In girum imus nocte et consumimur igni
Héraclite
« Pourquoi et comment tant de choses et d’êtres semblent perdus ou aveugles, et pourquoi un morceau de boue sèche avec des hommes dessus, qui mènent dans l’infini une course sans fin, des millions d’étoiles, pourquoi ce vertige ? »
J.-P. Velly
correspondance avec Philippe Berthier
La vision en noir et blanc n’est pas naturelle. Ce détachement face à la réalité ouvre sur l’imaginaire, et de là, à une réflexion sur le sens de l’existence. Comme si le noir et blanc était un squelette, une architecture invisible, et la couleur, la chair, l’enveloppe. Le noir et le blanc, c’est aussi le monde de l’écriture, de ce qui s’adresse directement à l’esprit sans recourir aux images. La gravure serait à mi-chemin entre les mots et les formes, un langage aride qui va à l’essentiel. Si bien qu’on pourrait regarder une gravure, à la manière d’un texte chinois, où la combinatoire des idéogrammes compose un sens qui dépasse celui des éléments isolés.

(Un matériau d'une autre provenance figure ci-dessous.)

(* ===== verification/Enclave.v ===== *)
(** * Enclave: the transaction-validation enclave

    Models [src/chain-tx-enclave/tx-validation/enclave] ([validate.rs],
    [obfuscate.rs], [lib.rs]) and the unsealing of [src/chain-tx-enclave/enclave-t-common].
    The enclave is a state, its block filter and its source of randomness; an entry
    point takes the bytes of a request and the size of the response buffer and
    returns a status and the bytes it wrote.  The SGX SDK and the authenticated
    encryption are the classes [Sgx] and [Aead]. *)

From stdpp Require Import base tactics option list gmap strings.
From Stdlib Require Import ZArith Lia.
From S2P Require Import Prelude Text Codec Milli Coin Crypto Merkle Params Account TxTypes.
From S2P Require Import Validation BitVec Filter EnclaveProtocol EnclaveCodec.

(** ** The libraries *)

(** [sgx_status_t], with the codes that the source names. *)
Inductive sgx_status :=
  | SGX_SUCCESS
  | SGX_ERROR_UNEXPECTED
  | SGX_ERROR_INVALID_PARAMETER
  | SGX_ERROR_INVALID_FUNCTION
  | SGX_ERROR_OTHER (code : Z).
#[export] Instance sgx_status_eq_dec : EqDecision sgx_status.
Proof. solve_decision. Defined.

(** Sealing binds an additional text and a secret text to the machine; [seal_data]
    and [fill_bytes] draw randomness.  [sealed_data_size] is the size of the header
    [sgx_sealed_data_t]. *)
Class Sgx := {
  SealedData : Type;
  Rng : Type;
  sealed_data_size : Z;
  fill_bytes : Rng → nat → list byte * Rng;
  seal_data : Rng → list byte → list byte → result sgx_status SealedData * Rng;
  to_raw_sealed_data : SealedData → option (list byte);
  from_raw_sealed_data : list byte → option SealedData;
  unseal_data : SealedData → result sgx_status (list byte * list byte);
}.
Section state.
Context `{BitVecLib}.

Record ValidatorState := {
  council_nodes_by_power : gmap (Z * StakedStateAddress) CouncilNode;
  staking_addresses : gmap (list byte) StakedStateAddress;
  validator_punishment : ValidatorPunishment;
}.

Record ChainNodeState := {
  state_block_height : Z;
  last_apphash : H256;
  block_time : Timespec;
  proposer_stats : gmap StakedStateAddress Z;
  validators : ValidatorState;
  genesis_time : Timespec;
  top_level : ChainState;
}.

Definition chain_node_state_genesis (genesis_apphash : H256) (time : Timespec) (root : H256)
    (pool : RewardsPoolState) (params : NetworkParameters) (vs : ValidatorState) : ChainNodeState :=
  {| state_block_height := 0; last_apphash := genesis_apphash; block_time := time;
     proposer_stats := ∅; validators := vs; genesis_time := time;
     top_level := {| account_root := root; rewards_pool := pool; network_params := params |} |}.

(** ** Field updates *)

Definition with_liveness (p : ValidatorPunishment) (l : gmap (list byte) LivenessTracker) :
  ValidatorPunishment :=
  {| validator_liveness := l; slashing_schedule := slashing_schedule p |}.
Definition with_schedule (p : ValidatorPunishment) (s : gmap StakedStateAddress SlashingSchedule) :
  ValidatorPunishment :=
  {| validator_liveness := validator_liveness p; slashing_schedule := s |}.

Definition with_nodes (v : ValidatorState) (n : gmap (Z * StakedStateAddress) CouncilNode) :
  ValidatorState :=
  {| council_nodes_by_power := n; staking_addresses := staking_addresses v;
     validator_punishment := validator_punishment v |}.
Definition with_vpunishment (v : ValidatorState) (p : ValidatorPunishment) : ValidatorState :=
  {| council_nodes_by_power := council_nodes_by_power v; staking_addresses := staking_addresses v;
     validator_punishment := p |}.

Velly était conscient de l’aspect ascétique de ce langage.
« Mais finalement, j’ai choisi le plus pauvre des langages, la gravure, le noir, le blanc, le point. Le blanc c’est l’acceptation de tous les rayons solaires ; le noir leur négation totale. »
J.-P. Velly
Les gravures de Velly ne sont pas faites pour être seulement regardées: il faut les lire, lentement, comme un roman. Prendre le temps d’isoler chaque détail, chaque objet, avant de le situer dans l’ensemble pour s’y plonger de nouveau.
L’œuvre de Velly est cohérente : chacune de ses gravures porte le même message, mais avec des nuances et des images différentes. Dévoiler l’intérieur du corps et sa caducité, n’est-ce pas aussi exposer des détritus et graver des vanités ?
Dans les années 70, Velly se tourne vers, l’aquarelle et le dessin, miroirs d’une vision plus sereine de la nature et des hommes. Mais il n’abandonnera jamais ses outils de graveur alchimiste. Lorsqu’il les retrouve, c’est pour revenir à la métaphysique. Son interrogation sur la mort et l’après, suggère peut-être un sens à notre existence.
Dans les gravures tardives, on retrouve cette vue surplombant une immense étendue. Mais au premier plan se trouve un mort sur le dos, la tête projetée vers l’avant, dans la position inversée de celle du Christ de Mantegna. Cette construction, Velly la met en place dès 1967, notamment dans Esquisse Triptyque et Valse lente pour l’Anaon, et la développera ensuite dans Qui sait ? N’amassez pas les trésors et Rondels pour Après. Ce cadavre constitue l’axe autour duquel s’organisent les éléments représentés, et restitue une échelle humaine à des paysages qui l’avaient perdue. Le spectateur est comme l’âme du défunt contemplant sa dépouille : il flotte encore un instant dans ce monde avant de rejoindre l’inconnu. Bien au-delà de tous soucis esthétiques, cette composition est une réflexion sur le moment du passage.
Dans N’amassez pas les trésors, un noyé ballotté par les flots d’une mer houleuse est entouré d’objets : tiares, coupes, couronnes, étendards, temples brisés. Semblables à des détritus, ces trésors poursuivis vainement par les hommes au cours de leur vie sont mis à leur juste place.
A l’horizon luit un astre. On ne sait si c’est l’aube ou le couchant.
Mais cette lumière n’est pas uniquement le résultat d’une recherche plastique sur le rendu des volumes et des objets ; bien des proches de l’artiste l’ont qualifiée de surnaturelle - un soleil promettant un ailleurs.
Dans les Portes de la nuit et Rondels pour Après, cette lumière s’intègre dans une cosmologie et devient un astre sur la carte vellinienne de l’univers. Les soleils pleurent et leurs larmes inondent les corps du premier plan. Larmes de douleur, mais aussi de transformation, qui se cristallisent en épines, en aiguilles. Elles transpercent la peau comme une crucifixion universelle.